CHAPTER 197

On his arrival at Alus in Achaea, his guides, wishing to inform him of everything, told him the tale known to the dwellers in those parts concerning the temple of the Laphystian Jupiter - how that Athamas the son of Aeolus took counsel with Ino and plotted the death of Phrixus; and how that afterwards the Achaeans, warned by an oracle, laid a forfeit upon his posterity, forbidding the eldest of the race ever to enter into the court-house (which they call the people's house), and keeping watch themselves to see the law obeyed. If one comes within the doors, he can never go out again except to be sacrificed. Further, they told him how that many persons, when on the point of being slain, are seized with such fear that they flee away and take refuge in some other country; and that these, if they come back long afterwards, and are found to be the persons who entered the court-house, are led forth covered with chaplets, and in a grand procession, and are sacrificed.

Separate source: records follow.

Lemma apply_dtype_step d : steps_to s (View_apply_dtype s p d).
Proof using All.
  unfold View_apply_dtype. destruct (is_empty d); [by apply steps_to_refl|]. rewrite Hv.
  cbn [mbind option_bind]. by apply describe_apply_step, describe_dtype_step.
Qed.

End view_ops.

Lemma setExternalDataPtr_described_step s p v t n a :
  inv s -> views s !! p = Some v -> is_Some (m_owning_group v) ->
  steps_to s (View_setExternalDataPtr_described s p t n a).
Proof.
  intros Hi Hv Hown. unfold View_setExternalDataPtr_described. rewrite Hv. cbn [mbind option_bind].
  apply (redescribe_then s p _ (fun s => View_setExternalDataPtr s p a)); [by apply describe_step|].
  intros Hi1 Hv1. by eapply setExternalDataPtr_step.
Qed.

Lemma setExternalDataPtr_shape_step s p v t sh a :
  inv s -> views s !! p = Some v -> is_Some (m_owning_group v) -> shape_fits sh ->
  steps_to s (View_setExternalDataPtr_shape s p t sh a).
Proof.
  intros Hi Hv Hown Hsh. unfold View_setExternalDataPtr_shape. destruct sh as [sh|]; [|by apply steps_to_refl].
  rewrite Hv. cbn [mbind option_bind].
  destruct (describe_shape_step s p v t _ Hi Hv Hsh) as (v' & -> & Ho & Hd). cbn [mbind option_bind].
  apply (redescribe_then s p _ (fun s => View_setExternalDataPtr s p a)); [done|].
  intros Hi1 Hv1. eapply setExternalDataPtr_step; [done|done|]. by rewrite Ho.
Qed.

(** Clearing: afterwards the view is empty, without buffer, description or data. *)
Lemma clear_step s p v :
  inv s -> views s !! p = Some v -> is_Some (m_owning_group v) ->
  exists s', View_clear s p = Some s' /\ inv s' /\ frame s s' /\
    exists v', views s' !! p = Some v' /\ m_state v' = EMPTY /\ m_schema v' = dt_empty /\
      m_shape v' = [] /\ m_data_buffer v' = None /\ m_external_ptr v' = 0 /\ m_is_applied v' = false.
Proof.
  intros Hi Hv Hown. unfold View_clear. rewrite Hv. cbn [mbind option_bind].
  pose proof (inv_views s Hi p v Hv) as Hok.
  assert (exists s1 w w0 s0, match m_state v with
      | EMPTY => Some s | BUFFER => View_attachBuffer s p None | EXTERNAL => View_setExternalDataPtr s p 0
      | _ => Some (set_view s p (unapply v)) end = Some s1 /\ views s1 !! p = Some w /\
    inv s0 /\ frame s s0 /\ views s0 !! p = Some w0 /\ m_data_buffer w0 = None /\
    (forall v', set_view s1 p v' = set_view s0 p v') /\ tree_part w = tree_part w0 /\
    m_data_buffer w = None /\ m_external_ptr w = 0 /\ m_is_applied w = false)
    as (s1 & w & w0 & s0 & -> & Hw & Hi0 & Hf0 & Hw0 & Hb0 & Heq & Ht & Hb & He & Ha).
  { assert (m_state v <> EXTERNAL -> m_external_ptr v = 0) as Hext.
    { intros Hne. destruct (decide (m_external_ptr v = 0)) as [|Hnz]; [done|].
      by apply (vo_external s p v Hok) in Hnz. }
    destruct (m_state v) eqn:Hst.
    - exists s, v, v, s. pose proof (no_buffer s p v Hi Hv Hown ltac:(congruence)).
      split_and!; try done; [by apply Hext|by apply (vo_empty s p v Hok)].
    - destruct (attachBuffer_null_step s p v Hi Hv Hown Hst) as (s1 & Hs1 & Hi1 & Hf1 & Hv1).
      exists s1, (setBufferViewToEmpty v), (setBufferViewToEmpty v), s1. split_and!; try done. by apply Hext.
    - pose proof (no_buffer s p v Hi Hv Hown ltac:(congruence)) as Hnb.
      destruct (setExternalDataPtr_step s p v Hi Hv Hown 0) as (s1 & Hs1 & Hi1 & Hf1). exists s1.
      assert (s1 = set_view s p (set_external (unapply v) 0 EMPTY)) as ->.
      { unfold View_setExternalDataPtr in Hs1. rewrite Hv in Hs1. cbn [mbind option_bind] in Hs1.
        rewrite Hst in Hs1. cbn in Hs1. by injection Hs1 as <-. }
      do 2 exists (set_external (unapply v) 0 EMPTY). eexists. split; [exact Hs1|].
      split_and!; try done; cbn; apply lookup_insert_eq.
    - exists (set_view s p (unapply v)), (unapply v), v, s.
      pose proof (no_buffer s p v Hi Hv Hown ltac:(congruence)).
      split_and!; try done; [cbn; apply lookup_insert_eq| |by apply Hext].
      intros v'. unfold set_view. cbn. by rewrite insert_insert_eq.
    - exists (set_view s p (unapply v)), (unapply v), v, s.
      pose proof (no_buffer s p v Hi Hv Hown ltac:(congruence)).
      split_and!; try done; [cbn; apply lookup_insert_eq| |by apply Hext].
      intros v'. unfold set_view. cbn. by rewrite insert_insert_eq. }
  cbn [mbind option_bind]. rewrite Hw. cbn [mbind option_bind]. rewrite Heq.
  set (v' := set_buffer_state (undescribe w) (m_data_buffer (undescribe w)) EMPTY).
  destruct (set_view_ok s0 p w0 v' Hi0 Hw0) as (s2 & [= <-] & Hi2 & Hf2).
  - cbn. congruence.
  - cbn. rewrite <- Ht. done.
  - split; cbn; rewrite ?Hb, ?He, ?Ha; try done. by intros [?|?].
  - eexists. split; [done|]. split_and!; [done|by trans s0|]. exists v'. cbn. rewrite lookup_insert_eq.
    by split_and!.
Qed.
(** Allocating an empty view of [n] elements of a leaf type creates a buffer of
    that description that only this view is attached to; when memory is available,
    the view is applied, reads the new block, and the block has [n] times the
    element size bytes.  The number of elements and the bytes fit an [IndexType]. *)
Theorem view_allocate_correct s p v t n :
  inv s -> room s -> views s !! p = Some v -> is_Some (m_owning_group v) -> m_state v = EMPTY ->
  valid_type t -> 0 <= n < 2 ^ 31 -> n * element_bytes (default_dtype t) < 2 ^ 31 ->
  is_Some (alloc (mem s) (n * element_bytes (default_dtype t))) ->
  exists s' v' q b blk, View_allocate s p t n = Some s' /\ inv s' /\ views s' !! p = Some v' /\
    m_state v' = BUFFER /\ m_is_applied v' = true /\ m_data_buffer v' = Some q /\
    bufs s !! q = None /\ bufs s' !! q = Some b /\ b_views b = {[p]} /\
    Buffer_getTypeID b = t /\ Buffer_getNumElements b = n /\
    getVoidPtr v' = Addr (b_data b) /\ b_data b <> 0 /\ mem s' !! b_data b = Some blk /\
    vsize blk = n * element_bytes (default_dtype t).
Proof.
  intros Hi Hroom Hv Hg Hst Ht Hn Hbytes [[a bs] Hal]. destruct (valid_type_id t Ht) as [Hid Hne].
  pose proof (alloc_fresh _ _ _ _ Hal) as (Ha & _ & Hlen).
  set (d := set_number_of_elements (default_dtype t) n).
  assert (dt_id d = t) as Hdt by (unfold d; by rewrite set_number_of_elements_id).
  assert (is_empty d = false) as Hde by (unfold is_empty; rewrite Hdt; by apply Z.eqb_neq).
  assert (strided_bytes d = n * element_bytes (default_dtype t)) as Hsb by (apply default_strided_bytes; [done|lia]).
  pose proof (element_bytes_nonneg (default_dtype t)) as Heb.
  destruct (allocate_step s p v Hi Hv Hg t n Hroom) as (s' & Hs' & Hi' & _).
  destruct (describe_dtype_step s p v d Hi Hv) as (s0 & [= <-] & Hi0 & _).
  assert (isDescribed (describe_dtype v d) = true) as Hd0 by (unfold isDescribed; cbn; by rewrite Hde).
  destruct (createBuffer (set_view s p (describe_dtype v d))) as [s1 q] eqn:Hc.
  destruct (allocate0_empty _ p (describe_dtype v d) s1 q Hi0)
    as (idx & Hbs & Hfr & Hms & _ & _ & Hv3 & Heq); [done|cbn; apply lookup_insert_eq|done..|].
  destruct (allocate_new _ p _ q (with_views (Buffer_new idx) ({[p]} ∪ ∅)) t n a bs Hv3)
    as (s4 & Hs4 & Hb4 & Hm4 & v4 & Hv4 & Hst4 & Hap4 & Hq4 & Hn4); try done; try lia.
  { cbn. apply lookup_insert_eq. } { fold d. rewrite Hsb. nia. } { fold d. cbn. rewrite Hms, Hsb. exact Hal. }
  assert (View_allocate s p t n = Some s4) as Hs4'.
  { unfold View_allocate, NO_TYPE_ID. rewrite (proj2 (Z.eqb_neq _ _)), (proj2 (Z.ltb_ge _ _)) by (done || lia).
    cbn [orb]. rewrite Hv. cbn [mbind option_bind]. unfold describe. fold d. rewrite Heq, Hv3.
    cbn [mbind option_bind]. change (m_schema (set_buffer_state (describe_dtype v d) (Some q) BUFFER)) with d.
    rewrite Hdt. replace (number_of_elements d) with n by (symmetry; apply number_of_elements_set).
    rewrite to_int32_id by lia. exact Hs4. }
  assert (s' = s4) as -> by congruence.
  exists s4, v4, q, (with_data (with_views (Buffer_new idx) ({[p]} ∪ ∅)) d a), bs.
  split_and!; try done.
  - cbn. set_solver.
  - unfold Buffer_getNumElements. cbn [b_dtype with_data with_views]. unfold d.
    rewrite number_of_elements_set. apply to_int32_id. lia.
  - unfold getVoidPtr. by rewrite Hst4, Hap4, Hn4.
Qed.

(** [allocate(type, num_elems)] on a view that holds external data, a scalar or a
    string does not allocate, but replaces the description of the view and marks it
    as not applied. *)
Theorem allocate_overwrites_description s p v t n :
  views s !! p = Some v -> m_state v = EXTERNAL \/ m_state v = SCALAR \/ m_state v = STRING ->
  t <> NO_TYPE_ID -> 0 <= n ->
  exists v', View_allocate s p t n = Some (set_view s p v') /\ m_is_applied v' = false /\
    m_schema v' = set_number_of_elements (default_dtype t) n /\ m_shape v' = [to_int32 (number_of_elements (m_schema v'))] /\
    m_state v' = m_state v /\ m_node v' = m_node v.
Proof.
  intros Hv Hst Ht Hn. exists (describe v t n). split; [|by split_and!].
  unfold View_allocate. rewrite (proj2 (Z.eqb_neq _ _)), (proj2 (Z.ltb_ge _ _)) by done. cbn [orb].
  rewrite Hv. cbn [mbind option_bind]. unfold View_allocate0. cbn [views set_view]. rewrite lookup_insert_eq.
  cbn [mbind option_bind]. unfold isAllocateValid. cbn [m_state describe describe_dtype set_description].
  by destruct Hst as [->|[->| ->]].
Qed.

(** Attaching a buffer to an empty view that has no description leaves the view
    without description and not applied, whatever the description of the buffer. *)
Theorem attach_keeps_undescribed s p v q b :
  inv s -> views s !! p = Some v -> m_state v = EMPTY -> isDescribed v = false -> bufs s !! q = Some b ->
  exists s' v', View_attachBuffer s p (Some q) = Some s' /\ views s' !! p = Some v' /\
    m_state v' = BUFFER /\ m_data_buffer v' = Some q /\ isDescribed v' = false /\ m_is_applied v' = false.
Proof.
  intros Hi Hv Hst Hd Hb. unfold View_attachBuffer. rewrite Hv. cbn [mbind option_bind]. rewrite Hst.
  destruct (attach_sequence s p v q b Hi Hv Hst Hb) as (s1 & Hs1 & Hv1 & Heq). rewrite Hst in Hs1. rewrite Hs1.
  cbn [mbind option_bind]. rewrite Hv1. cbn [mbind option_bind].
  change (set_buffer_state (set_buffer_state v (Some q) EMPTY)
    (m_data_buffer (set_buffer_state v (Some q) EMPTY)) BUFFER) with (set_buffer_state v (Some q) BUFFER).
  rewrite Heq. cbn [bufs set_view set_buf]. rewrite lookup_insert_eq. cbn [mbind option_bind].
  change (isDescribed (set_buffer_state v (Some q) BUFFER)) with (isDescribed v). rewrite Hd. cbn [andb].
  do 2 eexists. split; [done|]. split; [cbn; apply lookup_insert_eq|]. split_and!; [done|done|done|].
  cbn. by apply (vo_empty s p v (inv_views s Hi p v Hv)).
Qed.

(** ** Stores without buffers *)

(** A view as [createView] leaves it in group [g]. *)
Definition created (name : string) (idx : Z) (g : ptr) : View :=
  mkView name idx (Some g) None dt_empty NEmpty [] 0 EMPTY false.

Lemma created_store_inv (vs : gmap ptr View) (gs : gmap ptr Group) nxt root :
  (forall p v, vs !! p = Some v -> exists name idx g, v = created name idx g) ->
  (forall p, is_Some (vs !! p) \/ is_Some (gs !! p) -> (p < nxt)%positive) ->
  inv (mkDS ∅ vs gs ∅ nxt IndexedCollection.empty root).
Proof.
  intros Hvs Hnxt. split; cbn.
  - intros p [[b Hb]|Hp]; [by rewrite lookup_empty in Hb|]. by apply Hnxt.
  - intros p v Hv. destruct (Hvs p v Hv) as (name & idx & g & ->). split; cbn; try done. by intros [?|?].
  - intros p b q Hb. by rewrite lookup_empty in Hb.
  - split; cbn.
    + apply (law_clear (CollectionLaws := IndexedCollection_laws) (IndexedCollection.empty (T := ptr))).
    + done.
    + intros p b Hb. by rewrite lookup_empty in Hb.
    + intros i p Hp. destruct (item_at_range _ _ _ Hp). unfold vsize in *. cbn in *. lia.
    + intros p b Hb. by rewrite lookup_empty in Hb.
    + intros p q b c Hb. by rewrite lookup_empty in Hb.
Qed.

End theorems.

(** ** A concrete store *)

(** A root group with two views, at pointers 1, 2 and 3. *)
Definition sample_store : DS :=
  mkDS ∅ {[2%positive := created "a" 0 1; 3%positive := created "b" 1 1]}
    {[1%positive := mkGroup "" InvalidIndex (Some 1%positive) false (CMap MapCollection.empty)
       (CMap MapCollection.empty)]} ∅ 4 IndexedCollection.empty 1.

Lemma sample_store_inv : inv sample_store.
Proof.
  apply created_store_inv.
  - intros p v Hv. destruct (decide (p = 2%positive)) as [->|]; simplify_map_eq; by do 3 eexists.
  - intros p [[v Hv]|[g Hg]].
    + destruct (decide (p = 2%positive)) as [->|]; [lia|]. destruct (decide (p = 3%positive)) as [->|]; [lia|].
      by simplify_map_eq.
    + destruct (decide (p = 1%positive)) as [->|]; [lia|]. by simplify_map_eq.
Qed.

(** Allocate both views, clear the first one and destroy all buffers. *)
Definition sample_ops : list op := [VAllocate 2 5 3; VAllocate 3 6 2; VClear 2; DDestroyAllBuffers].

Lemma sample_ops_legal : legal_run sample_store sample_ops.
Proof.
  cbn [legal_run sample_ops legal]. split.
  { split; [eexists; split; [vm_compute; reflexivity|done]|]. done. }
  intros s1 Hs1. vm_compute in Hs1. injection Hs1 as <-. split.
  { split; [eexists; split; [vm_compute; reflexivity|done]|]. done. }
  intros s2 Hs2. vm_compute in Hs2. injection Hs2 as <-. split.
  { eexists. split; [vm_compute; reflexivity|done]. }
  intros s3 Hs3. done.
Qed.


(** The store after the first view has been allocated: its buffer is at pointer 4. *)
Definition allocated_store : DS := default sample_store (exec sample_store (VAllocate 2 5 3)).

Lemma allocated_store_inv : inv allocated_store.
Proof.
  destruct (exec_step sample_store (VAllocate 2 5 3) sample_store_inv) as (s & Hs & Hi & _).
  - split; [eexists; split; [vm_compute; reflexivity|done]|done].
  - unfold allocated_store. by rewrite Hs.
Qed.

Lemma view_clear_empties_witness :
  exists s', View_clear allocated_store 2 = Some s' /\ inv s' /\ frame allocated_store s' /\
    exists v', views s' !! 2%positive = Some v' /\ m_state v' = EMPTY /\ m_schema v' = dt_empty /\
      m_shape v' = [] /\ m_data_buffer v' = None /\ m_external_ptr v' = 0 /\ m_is_applied v' = false.
Proof.
  eapply (view_clear_empties allocated_store 2); [exact allocated_store_inv|vm_compute; reflexivity|].
  eexists. reflexivity.
Defined.

Lemma destroy_buffer_detaches_witness :
  exists s', destroyBuffer allocated_store (Some 4%positive) = Some s' /\ inv s' /\
    bufs s' !! 4%positive = None.
Proof.
  edestruct (destroy_buffer_detaches allocated_store 4) as (s' & Hs & Hi & Hb & _);
    [exact allocated_store_inv|vm_compute; reflexivity|].
  exists s'. split; [exact Hs|]. split; [exact Hi|exact Hb].
Defined.

Lemma destroy_all_buffers_witness :
  exists s', destroyAllBuffers allocated_store = Some s' /\ bufs s' = ∅.
Proof.
  destruct (destroy_all_buffers allocated_store allocated_store_inv) as (s' & Hs & _ & Hb & _).
  exists s'. split; [exact Hs|exact Hb].
Defined.

Lemma view_allocate_correct_witness :
  exists s' q b, View_allocate sample_store 3 6 10 = Some s' /\ bufs s' !! q = Some b /\
    Buffer_getNumElements b = 10.
Proof.
  edestruct (view_allocate_correct sample_store 3) with (t := 6) (n := 10)
    as (s' & v' & q & b & blk & Hs & _ & _ & _ & _ & _ & _ & Hb & _ & _ & Hn & _).
  - exact sample_store_inv.
  - done.
  - vm_compute. reflexivity.
  - eexists. reflexivity.
  - reflexivity.
  - cbn. lia.
  - lia.
  - vm_compute. reflexivity.
  - eexists. vm_compute. reflexivity.
  - exists s', q, b. split; [exact Hs|]. split; [exact Hb|exact Hn].
Defined.

(** The second view holds a scalar. *)
Definition scalar_store : DS := default sample_store (View_setScalar sample_store 3 42).

Lemma allocate_overwrites_description_witness :
  exists v', View_allocate scalar_store 3 5 7 = Some (set_view scalar_store 3 v') /\ m_is_applied v' = false /\
    m_state v' = SCALAR.
Proof.
  edestruct (allocate_overwrites_description scalar_store 3) with (t := 5) (n := 7)
    as (v' & Hs & Ha & _ & _ & Hst & _);
    [vm_compute; reflexivity|right; left; reflexivity|discriminate|lia|].
  exists v'. split; [exact Hs|]. split; [exact Ha|exact Hst].
Defined.
Lemma detach_group_ok s g gr q qr c :
  full s -> groups s !! g = Some gr -> groups s !! q = Some qr -> g_parent qr = Some g -> q <> m_RootGroup s -> q <> g ->
  removed (iname (gitem s)) (g_is_list gr) (g_groups gr) c (g_index qr) ->
  full (regrouped s g gr c q qr None InvalidIndex).
Proof.
  intros [Hi Ht] Hg Hq Hp Hnr Hne Hrem.
  destruct (regrouped_spec s g gr c q qr None InvalidIndex Hg Hq Hne Hnr) as (Ei & Ec & Evc & Er).
  split; [by apply regrouped_inv|]. apply (tree_groups_changed s); try done.
  - apply (owned_detach (gitem s) (gcoll s) _ _ g (g_is_list gr) (g_groups gr) q (g_name qr) (g_index qr) c InvalidIndex);
      try done; [apply Ht|unfold gcoll; by rewrite Hg|].
    unfold gitem. rewrite decide_False, Hq by done. cbn. unfold group_part. by rewrite Hp.
  - apply (acyclic_orphan (gitem s) _ q); [apply Ht| |].
    + intros nm i h. rewrite Ei, decide_True by done. done.
    + intros p Hpq. by rewrite Ei, decide_False.
Qed.

Notation detached_group s g gr c q qr := (regrouped s g gr c q qr None InvalidIndex).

This forfeit is paid by the descendants of Cytissorus the son of Phrixus, because, when the Achaeans, in obedience to an oracle, made Athamas the son of Aeolus their sin-offering, and were about to slay him, Cytissorus came from Aea in Colchis and rescued Athamus; by which deed he brought the anger of the god upon his own posterity. Xerxes, therefore, having heard this story, when he reached the grove of the god, avoided it, and commanded his army to do the like. He also paid the same respect to the house and precinct of the descendants of Athamas.